[Opening Input data section]

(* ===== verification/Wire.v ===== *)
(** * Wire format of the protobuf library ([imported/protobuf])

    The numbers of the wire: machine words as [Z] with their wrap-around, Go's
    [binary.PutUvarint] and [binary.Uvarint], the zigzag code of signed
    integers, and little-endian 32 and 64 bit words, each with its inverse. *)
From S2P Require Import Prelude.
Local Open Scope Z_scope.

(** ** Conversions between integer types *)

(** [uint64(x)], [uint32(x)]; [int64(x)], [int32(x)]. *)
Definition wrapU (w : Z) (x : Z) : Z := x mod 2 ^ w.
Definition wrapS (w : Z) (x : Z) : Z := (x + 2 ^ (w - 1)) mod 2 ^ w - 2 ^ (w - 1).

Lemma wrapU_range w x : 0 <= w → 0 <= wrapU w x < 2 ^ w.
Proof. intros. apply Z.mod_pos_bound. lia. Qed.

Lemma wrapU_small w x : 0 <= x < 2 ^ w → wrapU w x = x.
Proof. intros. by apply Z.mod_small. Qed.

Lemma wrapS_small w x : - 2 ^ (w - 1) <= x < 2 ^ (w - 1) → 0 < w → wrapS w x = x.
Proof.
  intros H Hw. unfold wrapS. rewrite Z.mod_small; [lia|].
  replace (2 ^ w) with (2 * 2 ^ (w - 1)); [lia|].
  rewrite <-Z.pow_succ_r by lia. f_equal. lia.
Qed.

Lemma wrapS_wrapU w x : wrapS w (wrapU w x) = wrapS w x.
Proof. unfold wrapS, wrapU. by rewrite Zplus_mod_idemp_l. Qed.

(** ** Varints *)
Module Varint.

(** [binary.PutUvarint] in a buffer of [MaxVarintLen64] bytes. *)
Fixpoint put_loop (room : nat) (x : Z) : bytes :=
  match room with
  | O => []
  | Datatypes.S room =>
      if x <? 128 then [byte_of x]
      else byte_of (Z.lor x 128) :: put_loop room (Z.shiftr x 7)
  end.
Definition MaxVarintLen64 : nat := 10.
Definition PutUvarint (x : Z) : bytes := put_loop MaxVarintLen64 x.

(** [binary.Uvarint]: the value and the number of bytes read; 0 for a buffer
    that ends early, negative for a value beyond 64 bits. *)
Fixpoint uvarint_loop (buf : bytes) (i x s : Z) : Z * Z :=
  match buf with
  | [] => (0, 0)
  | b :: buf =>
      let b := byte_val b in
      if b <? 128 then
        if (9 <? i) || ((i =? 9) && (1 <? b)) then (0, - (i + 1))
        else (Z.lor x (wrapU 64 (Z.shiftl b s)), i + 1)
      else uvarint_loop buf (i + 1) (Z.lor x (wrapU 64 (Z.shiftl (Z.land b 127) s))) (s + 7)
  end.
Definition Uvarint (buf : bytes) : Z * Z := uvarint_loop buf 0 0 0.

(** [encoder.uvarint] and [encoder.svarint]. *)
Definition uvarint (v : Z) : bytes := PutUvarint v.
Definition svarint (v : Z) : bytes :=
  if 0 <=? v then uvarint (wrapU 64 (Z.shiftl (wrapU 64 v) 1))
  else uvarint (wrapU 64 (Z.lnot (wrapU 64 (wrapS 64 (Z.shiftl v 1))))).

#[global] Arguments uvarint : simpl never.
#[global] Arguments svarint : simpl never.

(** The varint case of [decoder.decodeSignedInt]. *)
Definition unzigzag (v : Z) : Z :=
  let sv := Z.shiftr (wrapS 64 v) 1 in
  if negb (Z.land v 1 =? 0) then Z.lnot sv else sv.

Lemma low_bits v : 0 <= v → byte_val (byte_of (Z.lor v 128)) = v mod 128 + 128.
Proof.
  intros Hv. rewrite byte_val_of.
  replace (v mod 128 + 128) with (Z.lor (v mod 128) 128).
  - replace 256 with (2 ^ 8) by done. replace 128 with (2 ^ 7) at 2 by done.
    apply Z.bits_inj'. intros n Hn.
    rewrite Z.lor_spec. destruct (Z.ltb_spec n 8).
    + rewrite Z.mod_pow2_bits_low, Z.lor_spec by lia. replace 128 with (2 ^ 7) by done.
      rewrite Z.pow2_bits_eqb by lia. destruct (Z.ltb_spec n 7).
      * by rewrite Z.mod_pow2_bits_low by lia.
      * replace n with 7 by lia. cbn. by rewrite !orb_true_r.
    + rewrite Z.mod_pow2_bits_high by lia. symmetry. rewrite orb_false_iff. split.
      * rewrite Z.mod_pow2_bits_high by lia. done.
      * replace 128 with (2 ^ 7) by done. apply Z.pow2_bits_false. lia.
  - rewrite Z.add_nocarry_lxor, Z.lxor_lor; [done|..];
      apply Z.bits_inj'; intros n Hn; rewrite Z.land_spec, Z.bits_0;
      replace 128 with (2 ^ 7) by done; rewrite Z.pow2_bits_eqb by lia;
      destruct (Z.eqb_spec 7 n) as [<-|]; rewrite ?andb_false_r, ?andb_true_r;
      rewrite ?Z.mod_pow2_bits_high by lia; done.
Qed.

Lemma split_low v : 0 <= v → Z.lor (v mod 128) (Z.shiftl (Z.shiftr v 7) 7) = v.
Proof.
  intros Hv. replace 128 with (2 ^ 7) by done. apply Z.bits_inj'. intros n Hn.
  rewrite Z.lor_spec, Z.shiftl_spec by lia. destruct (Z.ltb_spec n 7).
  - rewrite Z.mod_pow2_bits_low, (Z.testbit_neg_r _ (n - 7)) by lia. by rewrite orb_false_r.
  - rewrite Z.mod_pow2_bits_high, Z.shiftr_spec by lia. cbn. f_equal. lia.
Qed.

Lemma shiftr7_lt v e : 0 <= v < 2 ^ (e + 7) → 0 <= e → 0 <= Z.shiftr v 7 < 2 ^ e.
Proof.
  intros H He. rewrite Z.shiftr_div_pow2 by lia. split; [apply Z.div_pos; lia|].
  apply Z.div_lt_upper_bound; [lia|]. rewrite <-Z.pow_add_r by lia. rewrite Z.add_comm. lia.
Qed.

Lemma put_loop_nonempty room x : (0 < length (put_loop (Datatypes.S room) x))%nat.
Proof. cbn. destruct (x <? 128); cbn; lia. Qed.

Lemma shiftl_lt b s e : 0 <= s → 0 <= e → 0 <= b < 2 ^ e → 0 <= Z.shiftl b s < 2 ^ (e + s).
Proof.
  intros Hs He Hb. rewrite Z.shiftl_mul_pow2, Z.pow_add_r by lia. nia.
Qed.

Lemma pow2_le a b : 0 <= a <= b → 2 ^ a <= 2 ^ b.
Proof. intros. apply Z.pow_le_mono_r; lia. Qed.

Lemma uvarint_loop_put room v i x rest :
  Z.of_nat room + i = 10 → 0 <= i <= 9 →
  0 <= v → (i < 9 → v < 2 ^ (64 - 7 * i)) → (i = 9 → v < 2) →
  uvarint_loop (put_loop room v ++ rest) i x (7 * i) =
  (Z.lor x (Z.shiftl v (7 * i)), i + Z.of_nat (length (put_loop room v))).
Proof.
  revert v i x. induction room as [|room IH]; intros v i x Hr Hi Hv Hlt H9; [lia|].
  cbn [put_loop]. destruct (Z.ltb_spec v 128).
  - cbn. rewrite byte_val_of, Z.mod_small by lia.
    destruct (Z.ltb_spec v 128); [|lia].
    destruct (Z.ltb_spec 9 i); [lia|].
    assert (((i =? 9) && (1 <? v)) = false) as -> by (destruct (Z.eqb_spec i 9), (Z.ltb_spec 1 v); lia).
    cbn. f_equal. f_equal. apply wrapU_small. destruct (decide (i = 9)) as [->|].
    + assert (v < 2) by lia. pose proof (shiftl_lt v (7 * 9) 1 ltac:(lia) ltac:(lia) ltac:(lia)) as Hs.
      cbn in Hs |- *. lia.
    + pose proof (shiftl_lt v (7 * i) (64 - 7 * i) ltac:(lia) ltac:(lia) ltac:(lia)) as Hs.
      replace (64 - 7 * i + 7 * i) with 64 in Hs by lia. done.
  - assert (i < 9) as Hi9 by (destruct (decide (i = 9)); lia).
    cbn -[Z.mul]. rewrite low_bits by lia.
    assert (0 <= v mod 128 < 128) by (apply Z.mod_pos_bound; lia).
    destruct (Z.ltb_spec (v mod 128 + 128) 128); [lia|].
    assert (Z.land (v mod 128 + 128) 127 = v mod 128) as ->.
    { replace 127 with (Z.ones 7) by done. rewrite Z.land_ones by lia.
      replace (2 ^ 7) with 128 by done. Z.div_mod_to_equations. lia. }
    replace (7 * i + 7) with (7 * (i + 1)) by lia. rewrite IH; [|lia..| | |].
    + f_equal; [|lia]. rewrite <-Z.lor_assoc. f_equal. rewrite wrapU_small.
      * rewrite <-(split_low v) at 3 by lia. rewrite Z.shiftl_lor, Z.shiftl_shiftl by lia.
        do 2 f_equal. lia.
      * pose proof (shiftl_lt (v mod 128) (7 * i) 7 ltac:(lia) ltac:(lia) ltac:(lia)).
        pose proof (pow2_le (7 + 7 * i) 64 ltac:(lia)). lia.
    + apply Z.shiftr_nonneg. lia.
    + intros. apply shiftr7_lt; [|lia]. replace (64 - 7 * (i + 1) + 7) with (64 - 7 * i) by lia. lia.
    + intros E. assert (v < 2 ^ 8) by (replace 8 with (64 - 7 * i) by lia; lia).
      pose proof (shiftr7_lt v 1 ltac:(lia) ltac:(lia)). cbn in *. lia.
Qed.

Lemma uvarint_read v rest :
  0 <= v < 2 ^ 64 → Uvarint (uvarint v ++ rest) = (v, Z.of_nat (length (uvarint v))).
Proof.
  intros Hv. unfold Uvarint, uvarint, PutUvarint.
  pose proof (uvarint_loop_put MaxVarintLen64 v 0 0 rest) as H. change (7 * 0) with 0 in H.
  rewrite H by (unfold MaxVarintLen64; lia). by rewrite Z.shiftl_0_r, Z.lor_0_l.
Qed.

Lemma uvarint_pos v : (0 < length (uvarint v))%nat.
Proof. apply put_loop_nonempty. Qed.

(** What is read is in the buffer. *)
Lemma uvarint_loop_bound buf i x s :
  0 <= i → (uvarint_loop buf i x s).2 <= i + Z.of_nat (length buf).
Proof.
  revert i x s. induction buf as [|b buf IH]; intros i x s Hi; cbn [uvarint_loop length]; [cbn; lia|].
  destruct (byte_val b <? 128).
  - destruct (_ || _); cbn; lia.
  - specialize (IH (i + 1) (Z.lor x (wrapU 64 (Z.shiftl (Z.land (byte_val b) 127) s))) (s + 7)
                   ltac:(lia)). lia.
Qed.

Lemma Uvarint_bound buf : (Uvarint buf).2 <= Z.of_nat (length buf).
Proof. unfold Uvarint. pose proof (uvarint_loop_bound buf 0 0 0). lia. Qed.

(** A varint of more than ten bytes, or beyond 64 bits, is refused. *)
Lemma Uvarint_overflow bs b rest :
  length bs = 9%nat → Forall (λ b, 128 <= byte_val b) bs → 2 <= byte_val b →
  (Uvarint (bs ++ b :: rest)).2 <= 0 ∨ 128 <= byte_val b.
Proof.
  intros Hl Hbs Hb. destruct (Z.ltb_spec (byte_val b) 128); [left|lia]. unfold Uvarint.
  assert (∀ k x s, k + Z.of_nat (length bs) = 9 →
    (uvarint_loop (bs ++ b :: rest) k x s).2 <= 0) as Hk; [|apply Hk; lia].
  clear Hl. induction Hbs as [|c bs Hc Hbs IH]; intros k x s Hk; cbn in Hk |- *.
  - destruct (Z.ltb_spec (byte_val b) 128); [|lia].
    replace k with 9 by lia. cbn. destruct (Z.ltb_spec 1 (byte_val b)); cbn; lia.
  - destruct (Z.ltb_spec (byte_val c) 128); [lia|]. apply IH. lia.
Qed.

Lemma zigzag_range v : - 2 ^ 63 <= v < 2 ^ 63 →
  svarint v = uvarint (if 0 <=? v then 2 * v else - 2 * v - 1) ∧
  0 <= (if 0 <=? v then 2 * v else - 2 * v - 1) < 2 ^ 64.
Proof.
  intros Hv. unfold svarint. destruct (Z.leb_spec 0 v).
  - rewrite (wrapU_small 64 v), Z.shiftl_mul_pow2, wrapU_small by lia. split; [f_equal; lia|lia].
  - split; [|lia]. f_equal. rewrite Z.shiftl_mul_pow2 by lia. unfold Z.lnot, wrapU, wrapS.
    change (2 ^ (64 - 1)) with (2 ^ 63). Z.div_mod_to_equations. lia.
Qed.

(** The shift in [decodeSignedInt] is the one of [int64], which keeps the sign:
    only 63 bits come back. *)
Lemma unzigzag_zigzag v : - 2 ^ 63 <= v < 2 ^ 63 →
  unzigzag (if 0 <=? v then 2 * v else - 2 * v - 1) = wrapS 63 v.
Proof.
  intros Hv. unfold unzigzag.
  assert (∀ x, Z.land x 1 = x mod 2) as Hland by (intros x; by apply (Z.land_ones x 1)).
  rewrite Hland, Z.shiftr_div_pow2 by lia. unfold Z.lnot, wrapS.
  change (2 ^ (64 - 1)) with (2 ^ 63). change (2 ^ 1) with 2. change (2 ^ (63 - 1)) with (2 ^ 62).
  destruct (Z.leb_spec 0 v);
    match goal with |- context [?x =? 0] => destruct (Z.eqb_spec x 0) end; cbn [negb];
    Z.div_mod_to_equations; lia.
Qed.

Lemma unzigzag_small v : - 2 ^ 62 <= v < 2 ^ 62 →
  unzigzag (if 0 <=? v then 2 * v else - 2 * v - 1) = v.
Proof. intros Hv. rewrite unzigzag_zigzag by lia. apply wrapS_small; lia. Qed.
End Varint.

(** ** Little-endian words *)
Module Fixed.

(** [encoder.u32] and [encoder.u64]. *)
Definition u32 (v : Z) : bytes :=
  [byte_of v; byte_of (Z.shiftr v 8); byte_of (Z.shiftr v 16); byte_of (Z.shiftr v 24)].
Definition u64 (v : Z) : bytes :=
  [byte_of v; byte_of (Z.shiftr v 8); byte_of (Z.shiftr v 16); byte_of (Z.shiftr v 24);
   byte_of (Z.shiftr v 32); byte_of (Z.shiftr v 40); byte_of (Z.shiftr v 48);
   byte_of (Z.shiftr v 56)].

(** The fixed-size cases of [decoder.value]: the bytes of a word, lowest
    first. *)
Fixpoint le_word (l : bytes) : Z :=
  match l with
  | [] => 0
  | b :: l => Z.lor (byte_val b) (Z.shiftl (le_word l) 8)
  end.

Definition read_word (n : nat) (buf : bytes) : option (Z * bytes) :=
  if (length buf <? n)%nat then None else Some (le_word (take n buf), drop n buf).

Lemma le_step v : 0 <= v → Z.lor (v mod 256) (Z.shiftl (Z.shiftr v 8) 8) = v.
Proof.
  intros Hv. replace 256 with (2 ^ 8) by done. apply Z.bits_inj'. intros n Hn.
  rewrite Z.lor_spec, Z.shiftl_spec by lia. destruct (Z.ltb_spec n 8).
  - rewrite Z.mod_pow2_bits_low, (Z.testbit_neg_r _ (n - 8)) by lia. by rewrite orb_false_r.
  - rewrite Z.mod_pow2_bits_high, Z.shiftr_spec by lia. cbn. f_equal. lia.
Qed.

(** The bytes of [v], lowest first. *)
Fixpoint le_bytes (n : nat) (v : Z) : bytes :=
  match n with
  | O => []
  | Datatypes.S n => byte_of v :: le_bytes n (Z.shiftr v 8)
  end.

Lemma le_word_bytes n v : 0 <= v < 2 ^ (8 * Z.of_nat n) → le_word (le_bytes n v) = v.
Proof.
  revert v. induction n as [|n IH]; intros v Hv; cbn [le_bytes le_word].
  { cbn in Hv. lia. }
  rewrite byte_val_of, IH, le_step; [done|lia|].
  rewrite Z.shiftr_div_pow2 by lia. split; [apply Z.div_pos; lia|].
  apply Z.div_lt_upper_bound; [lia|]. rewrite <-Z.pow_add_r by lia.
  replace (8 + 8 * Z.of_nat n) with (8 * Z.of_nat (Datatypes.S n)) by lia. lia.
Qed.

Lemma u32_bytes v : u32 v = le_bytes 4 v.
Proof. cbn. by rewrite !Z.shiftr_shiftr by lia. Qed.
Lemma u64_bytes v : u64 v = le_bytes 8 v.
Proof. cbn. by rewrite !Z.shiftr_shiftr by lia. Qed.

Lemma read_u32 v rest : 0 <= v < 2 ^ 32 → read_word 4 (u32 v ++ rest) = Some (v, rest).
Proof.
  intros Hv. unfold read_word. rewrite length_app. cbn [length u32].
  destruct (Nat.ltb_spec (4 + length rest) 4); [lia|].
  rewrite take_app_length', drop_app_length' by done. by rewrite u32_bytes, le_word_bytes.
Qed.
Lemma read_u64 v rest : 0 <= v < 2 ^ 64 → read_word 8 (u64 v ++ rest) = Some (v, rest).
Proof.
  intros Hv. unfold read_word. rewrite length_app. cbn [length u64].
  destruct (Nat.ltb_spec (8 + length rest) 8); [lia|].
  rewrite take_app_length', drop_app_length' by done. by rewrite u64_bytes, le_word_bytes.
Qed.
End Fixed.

[Closing Input data section]

Exercise
The lines to copy are those in the records above containing the word "binary".

Response to the task
    [binary.PutUvarint] and [binary.Uvarint], the zigzag code of signed
(** [binary.PutUvarint] in a buffer of [MaxVarintLen64] bytes. *)
(** [binary.Uvarint]: the value and the number of bytes read; 0 for a buffer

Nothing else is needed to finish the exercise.